In 2008, an archaeological team uncovered a clay jar buried on a Menominee reservation near Green Bay, Wisconsin. Inside, they found that it contained seeds. Now, a group of students have brought the plants back to life.
The seeds were carbon dated and found to be 850 years old, and were for a type of squash that had been presumed lost. The seeds, named Gete-okosomin (Anishinaabe for 'really cool old squash'), were taken and distributed to several growers on the Lac Courte Oreilles Ojibwe reservation. In 2014, they planted several of the seeds, and found that they grew to enormous porportions:
"(Last year) I planted four seeds," [Sue Menzel] said. "By July the vines were more than 8m long. ... By the time we were done we had two dozen (squash). The largest was 1m long, 8kg."

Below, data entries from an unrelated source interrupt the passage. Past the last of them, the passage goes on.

Definition is_u8 (x : Z) : Prop := 0 <= x <= u8_max.
Definition is_u16 (x : Z) : Prop := 0 <= x <= u16_max.
Definition is_u32 (x : Z) : Prop := 0 <= x <= u32_max.
Definition is_u64 (x : Z) : Prop := 0 <= x <= u64_max.

#[export] Instance is_u8_dec x : Decision (is_u8 x) := _.
#[export] Instance is_u16_dec x : Decision (is_u16 x) := _.
#[export] Instance is_u32_dec x : Decision (is_u32 x) := _.
#[export] Instance is_u64_dec x : Decision (is_u64 x) := _.

(** [as u8], [as u16], [as u32], [as u64]: truncation to the width. *)
Definition wrap8 (x : Z) : Z := x mod 256.
Definition wrap16 (x : Z) : Z := x mod 65536.
Definition wrap32 (x : Z) : Z := x mod 4294967296.
Definition wrap64 (x : Z) : Z := x mod 18446744073709551616.

(** [as i32] of a [u32]. *)
Definition as_i32 (x : Z) : Z :=
  if x <? 2147483648 then x else x - 4294967296.

Definition saturating_add (max x y : Z) : Z := Z.min max (x + y).
Definition saturating_sub (x y : Z) : Z := Z.max 0 (x - y).
Definition saturating_mul (max x y : Z) : Z := Z.min max (x * y).
Definition checked_add (max x y : Z) : option Z :=
  if x + y <=? max then Some (x + y) else None.
Definition checked_sub (x y : Z) : option Z :=
  if y <=? x then Some (x - y) else None.
Definition checked_mul (max x y : Z) : option Z :=
  if x * y <=? max then Some (x * y) else None.

(** The width of [usize] is the target's; Rust only guarantees 16 bits. *)
Class Usize := {
  usize_max : Z;
  usize_max_ge : u16_max <= usize_max
}.

Definition usize32 : Usize.
Proof. refine {| usize_max := u32_max |}. done. Defined.
Definition usize64 : Usize.
Proof. refine {| usize_max := u64_max |}. done. Defined.
(* ===== verification/Replay.v ===== *)
(** * Replay window

    lichen-link/src/replay.rs: the 32-slot bitmask window of one
    (peer, epoch) context.  [accept] is the code's bit manipulation at width
    32; the specification it is shown to implement is a plain set of accepted
    sequence numbers. *)

From S2P Require Import Prelude.

Module Replay.

Inductive ReplayWindowState := RW_Empty | RW_Tracking.
#[export] Instance ReplayWindowState_eq_dec : EqDecision ReplayWindowState.
Proof. solve_decision. Defined.

Definition can_transition_to (s next : ReplayWindowState) : bool :=
  match s, next with
  | RW_Empty, RW_Tracking | RW_Tracking, RW_Tracking => true
  | _, _ => false
  end.

Record InvalidReplayWindowTransition := {
  from : ReplayWindowState;
  to : ReplayWindowState
}.

Record ReplayWindow := {
  last_seq : Z;
  window : Z;
  initialised : bool;
  state : ReplayWindowState
}.

Definition new : ReplayWindow :=
  {| last_seq := 0; window := 0; initialised := false; state := RW_Empty |}.

Definition persistent_parts (w : ReplayWindow) : option (Z * Z) :=
  if w.(initialised) then Some (w.(last_seq), w.(window)) else None.

Definition from_persistent_parts (last_seq window : Z) : option ReplayWindow :=
  if (window =? 0) || (Z.land window 1 =? 0) then None
  else Some {| last_seq := last_seq; window := window; initialised := true;
               state := RW_Tracking |}.

Definition transition_to (w : ReplayWindow) (next : ReplayWindowState)
  : result InvalidReplayWindowTransition ReplayWindow :=
  if can_transition_to w.(state) next then
    Ok {| last_seq := w.(last_seq); window := w.(window);
          initialised := w.(initialised); state := next |}
  else Err {| from := w.(state); to := next |}.

(** [.transition_to(..).expect(..)]: [None] is the panic. *)
Definition expect_transition (w : ReplayWindow) (next : ReplayWindowState)
  : option ReplayWindow :=
  match transition_to w next with Ok w' => Some w' | Err _ => None end.

(** The verdict and the updated window; [None] is a panic. *)
Definition accept (w : ReplayWindow) (seq : Z) : option (bool * ReplayWindow) :=
  if negb w.(initialised) then
    w' ← expect_transition {| last_seq := seq; window := 1; initialised := true;
                              state := w.(state) |} RW_Tracking;
    Some (true, w')
  else
    let diff := seq - w.(last_seq) in
    if 0 <? diff then
      let shift := diff in
      let window' := if 32 <=? shift then 1
                     else Z.lor (wrap32 (Z.shiftl w.(window) shift)) 1 in
      w' ← expect_transition {| last_seq := seq; window := window';
                                initialised := w.(initialised); state := w.(state) |} RW_Tracking;
      Some (true, w')
    else if diff =? 0 then Some (false, w)
    else
      let offset := - diff in
      if 32 <=? offset then Some (false, w)
      else
        let bit := Z.shiftl 1 offset in
        if negb (Z.land w.(window) bit =? 0) then Some (false, w)
        else
          w' ← expect_transition {| last_seq := w.(last_seq); window := Z.lor w.(window) bit;
                                    initialised := w.(initialised); state := w.(state) |} RW_Tracking;
          Some (true, w').
(** The validation half of [restore_peer_trust_state], in the order of its
    checks; nothing is mutated before it completes. *)
Definition parse_trust_record (l : LinkLayer) (record : bytes) (minimum_revision : Z)
  : result LinkPersistentStateError TrustRecord :=
  let body_len := (length TRUST_STATE_DOMAIN + TAIL_LEN)%nat in
  if negb (length record =? body_len + TRUST_STATE_SIGNATURE_LEN)%nat then Err Malformed
  else
  let body := take body_len record in
  let sig := drop body_len record in
  if negb (verify_profile_message l.(identity).(id_pubkey) body sig) then Err Integrity
  else
  let cursor := length TRUST_STATE_DOMAIN in
  if negb (nth cursor body 0 =? 1) then Err Malformed
  else
  let cursor := (cursor + 1)%nat in
  let revision := from_be (slice cursor (cursor + 8) body) in
  let cursor := (cursor + 8)%nat in
  if (revision =? 0) || (revision <? minimum_revision) then Err Rollback
  else if negb (bool_decide (slice cursor (cursor + 32) body = l.(identity).(id_pubkey)))
  then Err Integrity
  else
  let cursor := (cursor + 32)%nat in
  let peer_key := slice cursor (cursor + 32) body in
  let cursor := (cursor + 32)%nat in
  let durable_bytes := slice cursor (cursor + 16) body in
  let cursor := (cursor + 16)%nat in
  match Evidence.from_owner_bytes durable_bytes with
  | None => Err Malformed
  | Some durable =>
    let serial := from_be (slice cursor (cursor + 8) body) in
    let cursor := (cursor + 8)%nat in
    let next_serial := from_be (slice cursor (cursor + 8) body) in
    let cursor := (cursor + 8)%nat in
    if (serial =? 0) || (next_serial <=? serial)
       || negb (bool_decide (durable_generation_for l.(identity).(id_pubkey) peer_key serial
                             = Some durable))
    then Err Integrity
    else
    let commitment :=
      let flag := nth cursor body 0 in
      let field := slice (cursor + 1) (cursor + 33) body in
      if (flag =? 0) && bool_decide (field = replicate 32 0) then Ok None
      else if flag =? 1 then Ok (Some field)
      else Err Malformed in
    match commitment with
    | Err e => Err e
    | Ok commitment =>
      let cursor := (cursor + 33)%nat in
      let last_epoch := nth cursor body 0 in
      let cursor := (cursor + 1)%nat in
      let last_seq := from_be (slice cursor (cursor + 2) body) in
      let cursor := (cursor + 2)%nat in
      let window := from_be (slice cursor (cursor + 4) body) in
      match Replay.from_persistent_parts last_seq window with
      | None => Err Malformed
      | Some replay_window =>
          Ok {| tr_revision := revision; tr_peer_key := peer_key; tr_durable := durable;
                tr_serial := serial; tr_next_serial := next_serial;
                tr_commitment := commitment; tr_last_epoch := last_epoch;
                tr_window := replay_window |}
      end
    end
  end.

Definition restore_peer_trust_state (st : LinkState) (record : bytes) (minimum_revision : Z)
  : result LinkPersistentStateError Z * LinkState :=
  let l := st.(link) in
  match parse_trust_record l record minimum_revision with
  | Err e => (Err e, st)
  | Ok tr =>
    let peer := from_pubkey tr.(tr_peer_key) in
    if (l.(max_peers) <=? size l.(peers))%nat
       || (Protector.max_peers l.(replay) <=? size (Protector.peers l.(replay)))%nat
       || bool_decide (is_Some (l.(peers) !! peer.(pi_iid)))
       || bool_decide (is_Some (l.(pinned) !! peer.(pi_iid)))
    then (Err Conflict, st)
    else
    match allocate_generation st.(world) with
    | None => (Err Conflict, st)
    | Some (runtime_generation, w) =>
      let l := set_access l (saturating_add u64_max l.(access_counter) 1) in
      let racc := saturating_add u64_max (Protector.access_counter l.(replay)) 1 in
      let l := set_replay l
        {| Protector.peers := <[peer.(pi_pubkey) :=
             {| Protector.last_epoch := tr.(tr_last_epoch); Protector.window := tr.(tr_window);
                Protector.last_access := racc |}]> (Protector.peers l.(replay));
           Protector.access_counter := racc;
           Protector.max_peers := Protector.max_peers l.(replay) |} in
      let l := set_pinned l (<[peer.(pi_iid) := peer.(pi_pubkey)]> l.(pinned)) in
      let '(a, w) := arc_new w in
      let l := set_peers l (<[peer.(pi_iid) :=
        {| tp_identity := peer; tp_last_access := l.(access_counter);
           key_generation := a; key_generation_id := runtime_generation;
           durable_key_generation := tr.(tr_durable);
           durable_generation_serial := tr.(tr_serial);
           required_schc_floor_commitment := tr.(tr_commitment) |}]> l.(peers)) in
      let l := set_next_durable l (Z.max l.(next_durable_generation) tr.(tr_next_serial)) in
      (Ok tr.(tr_revision), {| world := w; link := l |})
    end
  end.

Definition requires_schc_floor_record (l : LinkLayer) (signer : PublicKey) (durable : bytes) : bool :=
  match l.(peers) !! iid_from_pubkey signer with
  | Some peer =>
      bool_decide (peer.(tp_identity).(pi_pubkey) = signer)
      && bool_decide (peer.(durable_key_generation) = durable)
      && bool_decide (is_Some peer.(required_schc_floor_commitment))
  | None => false
  end.

Definition matches_required_schc_floor_record (l : LinkLayer) (signer : PublicKey)
  (durable record : bytes) : bool :=
  let digest := sha256 record in
  match l.(peers) !! iid_from_pubkey signer with
  | Some peer =>
      bool_decide (peer.(tp_identity).(pi_pubkey) = signer)
      && bool_decide (peer.(durable_key_generation) = durable)
      && bool_decide (peer.(required_schc_floor_commitment) = Some digest)
  | None => false
  end.

Definition consume_schc_floor_record (l : LinkLayer) (signer : PublicKey)
  (durable record : bytes) : bool :=
  match l.(peers) !! iid_from_pubkey signer with
  | None => false
  | Some peer =>
      if negb (bool_decide (peer.(tp_identity).(pi_pubkey) = signer))
         || negb (bool_decide (peer.(durable_key_generation) = durable))
      then false
      else bool_decide (peer.(required_schc_floor_commitment) = Some (sha256 record))
  end.

(** ** The link as a transition system *)

(** One call of a state-changing method of a live link. *)
Inductive link_step (st : LinkState) : LinkState -> Prop :=
  | step_add p r st' : add_peer st p = Some (r, st') -> link_step st st'
  | step_remove iid : link_step st (remove_peer st iid)
  | step_forget iid : link_step st (forget_peer st iid)
  | step_unpin iid st' : unpin_peer st iid = Some st' -> link_step st st'
  | step_receive wire r st' : receive_frame st wire = Some (r, st') -> link_step st st'
  | step_receive_at wire ms r st' : receive_frame_at st wire ms = Some (r, st') -> link_step st st'
  | step_relay wire dst am po e s out r out' st' :
      relay_verified_frame st wire dst am po e s out = Some (r, out', st') -> link_step st st'
  | step_restore record rev r st' :
      bytes_ok record ->
      restore_peer_trust_state st record rev = (r, st') -> link_step st st'.

End link.
End Link.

Seeds from that crop (now in its fifth generation) have been provided to the American Indian Center, which yielded new vegetables for their annual Giving Thanks Feast and Powwow last week in Chicago, Illinois. Another group of students in Winnipeg also received a batch of seeds, which they incorporated their course curriculum.
Off The Grid News asserts that the plant was lost in part due to more recent history: the forced migration of Native Americans during the 1800s meant that crops and traditionally-held lands were abandoned:
Food independence and local food are important issues to Native Americans because of their history. During the 19th century the United States government was able to end Native American resistance on the frontier by destroying their food supplies. This forced the tribes onto reservations, where many of them were dependent on government handouts for food.
Now, with the rediscovery of the seeds, this crop is one that's beginning to return to kitchen tables.